* _MATERIAL FOR THIS EXERCISE_
=== Begin Enclosure ===
(* ===== verification/Engine.v ===== *)
(** * Engine: the buckets of the storage engine (storage/engine.rs, bucket/builder.rs,
    bucket/settings.rs)

    The engine has the buckets by name, a directory for each, and in the directory the file
    with the settings of the bucket.  At a start it restores a bucket from each directory.
    The directory named with the empty name is the data directory itself.  What the entries
    keep in the directory of their bucket, and how they are restored, is an interface here
    ([BucketData]); [FolderLife], [EntryLoader] and [Durability] are about them. *)

From stdpp Require Import prelude gmap strings sorting.
From Stdlib Require Import Ascii ZArith Lia.
From S2P Require Import Prelude Text Split Pattern Collections Entry Bucket.
Local Open Scope string_scope.
Open Scope Z_scope.

(** ** What the engine uses *)

(** The encoding of [proto::BucketSettings] by prost. *)
Class SettingsCodec := {
  encode_settings : BucketSettingsProto → list Z;
  decode_settings : list Z → option BucketSettingsProto
}.
Class SettingsCodecLaws `{SettingsCodec} : Prop := {
  settings_codec_roundtrip p : decode_settings (encode_settings p) = Some p;
  settings_codec_empty : decode_settings [] = Some (mkBucketSettingsProto None None None None)
}.

(** What is in the directory of a bucket besides its settings. *)
Class BucketData (E D : Type) := {
  no_data : D;
  restore_entries : BucketSettings → D → list (string * E);
  flush_entries : list (string * E) → D → D
}.

(** How the writing of a settings file ends. *)
Inductive SettingsSave : Set := SettingsSaved | SettingsNotOpened | SettingsTorn (n : nat).

(** What a call meets: directories can be created, removed and renamed or not; the settings
    file; whether the blocks of the entries can be removed. *)
Record EngineEnv := mkEngineEnv { ee_dirs : bool; ee_save : SettingsSave; ee_entries : bool }.

Record EngineCfg := mkEngineCfg {
  ec_replica : bool;
  ec_bucket_defaults : BucketSettings;
  ec_max_storage_size : option Z
}.

(** [check_name_convention]: the regular expression [^[A-Za-z0-9_-]*$]. *)
Definition bucket_char (c : ascii) : bool := name_char c && negb (bool_decide (c = "/"%char)).
Definition check_name_convention (name : string) : outcome () :=
  if all_chars bucket_char name then Ok tt else Err UnprocessableEntity.

Record DiskBucket (D : Type) := mkDiskBucket { db_settings : option (list Z); db_data : D }.
Arguments mkDiskBucket {D} _ _.
Arguments db_settings {D} _.
Arguments db_data {D} _.

Section Engine.
Context {E D : Type} `{BucketEntry E} `{BucketData E D} `{SettingsCodec}.
Context (cfg : EngineCfg).

Record Engine := mkEngine { en_disk : gmap string (DiskBucket D); en_buckets : gmap string (Bucket E) }.
Definition with_disk (d : gmap string (DiskBucket D)) (e : Engine) : Engine := mkEngine d (en_buckets e).
Definition with_buckets (m : gmap string (Bucket E)) (e : Engine) : Engine := mkEngine (en_disk e) m.
Definition put_bucket (name : string) (b : Bucket E) (e : Engine) : Engine := with_buckets (<[name := b]> (en_buckets e)) e.

Definition engine_check_mode : outcome () := if ec_replica cfg then Err Forbidden else Ok tt.

(** ** Directories and files *)

(** [FolderKeeper::add_folder], [remove_folder], [rename_folder] for the directory of a
    bucket; the list of folders, which is built anew at a start, is left out. *)
Definition add_bucket_folder (env : EngineEnv) (name : string) : ST Engine () :=
  if negb (ee_dirs env) then st_throw InternalServerError
  else st_modify (λ e, match en_disk e !! name with
                       | Some _ => e
                       | None => with_disk (<[name := mkDiskBucket None no_data]> (en_disk e)) e
                       end).
Definition remove_bucket_folder (env : EngineEnv) (name : string) : ST Engine () :=
  if negb (ee_dirs env) then st_throw InternalServerError
  else st_modify (λ e, with_disk (if decide (name = EmptyString) then ∅ else delete name (en_disk e)) e).
Definition rename_bucket_folder (env : EngineEnv) (old_name new_name : string) : ST Engine () :=
  e ← st_get;
  match en_disk e !! old_name with
  | Some d =>
      if negb (ee_dirs env) || bool_decide (old_name = EmptyString ∨ new_name = EmptyString)
         || bool_decide (is_Some (en_disk e !! new_name) ∧ new_name ≠ old_name)
      then st_throw InternalServerError
      else st_modify (with_disk (<[new_name := d]> (delete old_name (en_disk e))))
  | None => st_throw InternalServerError
  end.

(** [Bucket::save_settings]: the file is emptied, written and synced. *)
Definition save_settings (env : EngineEnv) (name : string) (s : BucketSettings) : ST Engine () := λ e,
  let bytes := encode_settings (settings_to_proto s) in
  let put b := with_disk (alter (λ d, mkDiskBucket (Some b) (db_data d)) name (en_disk e)) e in
  match ee_save env with
  | SettingsSaved => (Ok tt, put bytes)
  | SettingsNotOpened => (Err InternalServerError, e)
  | SettingsTorn n => (Err InternalServerError, put (take n bytes))
  end.

(** ** Buckets *)

(** [BucketBuilder::build] and [restore]. *)
Definition bucket_build (env : EngineEnv) (name : string) (settings : BucketSettings) : ST Engine (Bucket E) :=
  let settings := fill_settings settings (ec_bucket_defaults cfg) in
  _ ← save_settings env name settings;
  mret (mkBucket [] settings false false (ec_replica cfg)).
Definition bucket_restore (d : DiskBucket D) : outcome (Bucket E) :=
  match db_settings d with
  | None => Err InternalServerError
  | Some bytes =>
      match decode_settings bytes with
      | None => Err InternalServerError
      | Some p =>
          let settings := fill_settings (settings_from_proto p) defaults in
          Ok (mkBucket (restore_entries settings (db_data d)) settings false false (ec_replica cfg))
      end
  end.

(** [create_bucket], [create_system_bucket]. *)
Definition create_bucket_internal (env : EngineEnv) (name : string) (settings : BucketSettings) : ST Engine () :=
  e ← st_get;
  match en_buckets e !! name with
  | Some _ => st_throw Conflict
  | None =>
      _ ← add_bucket_folder env name;
      b ← bucket_build env name settings;
      st_modify (put_bucket name b)
  end.
Definition create_bucket (env : EngineEnv) (name : string) (settings : BucketSettings) : ST Engine () :=
  _ ← st_lift engine_check_mode;
  _ ← st_lift (check_name_convention name);
  create_bucket_internal env name settings.
Definition create_system_bucket (env : EngineEnv) (name : string) (settings : BucketSettings) : ST Engine () :=
  _ ← st_lift engine_check_mode;
  create_bucket_internal env name settings.

(** [get_bucket]. *)
Definition get_bucket (name : string) (e : Engine) : outcome (Bucket E) :=
  match en_buckets e !! name with
  | Some b => _ ← ensure_not_deleting b; Ok b
  | None => Err NotFound
  end.

(** An operation of a bucket. *)
Definition in_bucket {A} (name : string) (b : Bucket E) (m : ST (Bucket E) A) : ST Engine A := λ e,
  let '(r, b') := m b in (r, put_bucket name b' e).

(** [remove_bucket], and the task that it starts: the entries, the directory, the bucket. *)
Definition remove_bucket (name : string) : ST Engine () :=
  _ ← st_lift engine_check_mode;
  e ← st_get;
  b ← st_lift (ok_or NotFound (en_buckets e !! name));
  if b_provisioned b then st_throw Conflict
  else in_bucket name b mark_deleting.
Definition remove_task (env : EngineEnv) (name : string) : ST Engine () :=
  e ← st_get;
  match en_buckets e !! name with
  | Some b =>
      if negb (ee_entries env) then st_throw InternalServerError
      else
        _ ← st_modify (put_bucket name (set_entries [] b));
        _ ← remove_bucket_folder env name;
        st_modify (λ e, with_buckets (delete name (en_buckets e)) e)
  | None => mret tt
  end.

(** [Bucket::sync_fs] and [compact] save the settings and let every entry write what it has;
    what an entry writes belongs to the interface. *)
Definition bucket_maintenance (env : EngineEnv) (name : string) (b : Bucket E) : ST Engine () :=
  if ec_replica cfg then mret tt
  else
    _ ← save_settings env name (b_settings b);
    st_modify (λ e, with_disk (alter (λ d, mkDiskBucket (db_settings d) (flush_entries (b_entries b) (db_data d))) name (en_disk e)) e).

(** [rename_bucket]. *)
Definition rename_bucket (env : EngineEnv) (old_name new_name : string) : ST Engine () :=
  _ ← st_lift engine_check_mode;
  _ ← st_lift (check_name_convention new_name);
  e ← st_get;
  match en_buckets e !! new_name with
  | Some _ => st_throw Conflict
  | None =>
      b ← st_lift (ok_or NotFound (en_buckets e !! old_name));
      if b_provisioned b then st_throw Conflict
      else
        _ ← st_lift (ensure_not_deleting b);
        _ ← bucket_maintenance env old_name b;
        _ ← rename_bucket_folder env old_name new_name;
        _ ← st_modify (λ e, with_buckets (delete old_name (en_buckets e)) e);
        e ← st_get;
        d ← st_lift (ok_or InternalServerError (en_disk e !! new_name));
        b ← st_lift (bucket_restore d);
        st_modify (put_bucket new_name b)
  end.

(** [Bucket::set_settings], which saves the settings, and [set_provisioned]. *)
Definition set_bucket_settings (env : EngineEnv) (name : string) (settings : BucketSettings) : ST Engine () :=
  e ← st_get;
  b ← st_lift (get_bucket name e);
  _ ← in_bucket name b (set_settings settings);
  e ← st_get;
  b ← st_lift (ok_or NotFound (en_buckets e !! name));
  save_settings env name (b_settings b).
Definition set_provisioned (name : string) (provisioned : bool) : ST Engine () :=
  e ← st_get;
  b ← st_lift (ok_or NotFound (en_buckets e !! name));
  st_modify (put_bucket name (mkBucket (b_entries b) (b_settings b) provisioned (b_deleting b) (b_replica b))).

(** [run_bucket_maintenance]: a bucket that fails is logged. *)
Definition maintenance_of (env : string → EngineEnv) (e : Engine) (nb : string * Bucket E) : Engine :=
  (bucket_maintenance (env nb.1) nb.1 nb.2 e).2.
Definition run_bucket_maintenance (env : string → EngineEnv) (e : Engine) : Engine :=
  if ec_replica cfg then e else foldl (maintenance_of env) e (map_to_list (en_buckets e)).

(** ** Usage *)

(** [total_usage] and [ensure_storage_limit]; the buckets in the order of their names. *)
Definition name_le (a b : string * Bucket E) : Prop := str_le a.1 b.1.
#[global] Instance name_le_dec a b : Decision (name_le a b).
Proof. unfold name_le, str_le. apply _. Defined.
Definition sorted_buckets (e : Engine) : list (Bucket E) := (merge_sort name_le (map_to_list (en_buckets e))).*2.

Fixpoint bucket_infos (bs : list (Bucket E)) : outcome (list BucketInfo) :=
  match bs with
  | [] => Ok []
  | b :: rest => i ← bucket_info b; infos ← bucket_infos rest; Ok (i :: infos)
  end.
Definition total_usage (e : Engine) : outcome Z :=
  infos ← bucket_infos (sorted_buckets e);
  Ok (foldl (λ usage i, u64_add usage (bi_size i)) 0 infos).
Definition ensure_storage_limit (incoming : Z) (e : Engine) : outcome () :=
  match ec_max_storage_size cfg with
  | None => Ok tt
  | Some limit =>
      usage ← total_usage e;
      if decide (Z.min (two64 - 1) (usage + incoming) > limit) then Err InternalServerError else Ok tt
  end.

(** [begin_write], up to the entry. *)
Definition engine_admit_write (fuel : nat) (available : outcome Z) (bucket entry : string) (content_size : Z) : ST Engine E :=
  e ← st_get;
  _ ← st_lift (ensure_storage_limit content_size e);
  b ← st_lift (get_bucket bucket e);
  in_bucket bucket b (admit_write fuel available entry content_size).

(** [info]: the totals of the server. *)
Record ServerTotals := mkServerTotals { st_usage : Z; st_oldest_record : Z; st_latest_record : Z; st_bucket_count : Z }.
Definition add_info (t : ServerTotals) (i : BucketInfo) : ServerTotals :=
  let counted := bool_decide (bi_oldest_record i ≠ two64 - 1) in
  mkServerTotals (u64_add (st_usage t) (bi_size i))
    (if counted then st_oldest_record t `min` bi_oldest_record i else st_oldest_record t)
    (if counted then st_latest_record t `max` bi_latest_record i else st_latest_record t)
    (st_bucket_count t).
Definition server_info (e : Engine) : outcome ServerTotals :=
  infos ← bucket_infos (sorted_buckets e);
  Ok (foldl add_info (mkServerTotals 0 (two64 - 1) 0 (Z.of_nat (size (en_buckets e)))) infos).

(** ** The start *)

(** The folders below the data directory that are no hidden ones. *)
Definition is_bucket_folder (name : string) : bool := bool_decide (name ≠ EmptyString) && negb (starts_with name ".").
Fixpoint restore_buckets (l : list (string * DiskBucket D)) (m : gmap string (Bucket E)) : outcome (gmap string (Bucket E)) :=
  match l with
  | [] => Ok m
  | (name, d) :: rest =>
      match bucket_restore d with
      | Ok b => restore_buckets rest (<[name := b]> m)
      | _ => Panic
      end
  end.
(** [StorageEngineBuilder::build]. *)
Definition engine_build (disk : gmap string (DiskBucket D)) : outcome Engine :=
  let disk := match disk !! EmptyString with Some _ => disk | None => <[EmptyString := mkDiskBucket None no_data]> disk end in
  m ← restore_buckets (List.filter (λ nd, is_bucket_folder nd.1) (map_to_list disk)) ∅;
  Ok (mkEngine disk m).

(** [reload_replica]: buckets without a directory go, new ones that can be restored come. *)
Definition reload_replica (disk : gmap string (DiskBucket D)) (e : Engine) : Engine :=
  let listed := filter (λ nd, is_bucket_folder nd.1 = true ∧ is_Some (db_settings nd.2)) disk in
  let old := filter (λ nb, is_Some (listed !! nb.1)) (en_buckets e) in
  let new := omap (λ d, match bucket_restore d with Ok b => Some b | _ => None end)
               (filter (λ nd, en_buckets e !! nd.1 = None) listed) in
  mkEngine disk (new ∪ old).
End Engine.
Arguments Engine E D : clear implicits.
=== End Enclosure ===
* _TASK ITEM_
Only one part of the material above is to be transcribed, namely the lines starting with the line that has "None => Ok tt" and going on through the line that has "b ← st_lift (get_bucket bucket e);", exactly as they stand.

* _YOUR SOLUTION_
  | None => Ok tt
  | Some limit =>
      usage ← total_usage e;
      if decide (Z.min (two64 - 1) (usage + incoming) > limit) then Err InternalServerError else Ok tt
  end.

(** [begin_write], up to the entry. *)
Definition engine_admit_write (fuel : nat) (available : outcome Z) (bucket entry : string) (content_size : Z) : ST Engine E :=
  e ← st_get;
  _ ← st_lift (ensure_storage_limit content_size e);
  b ← st_lift (get_bucket bucket e);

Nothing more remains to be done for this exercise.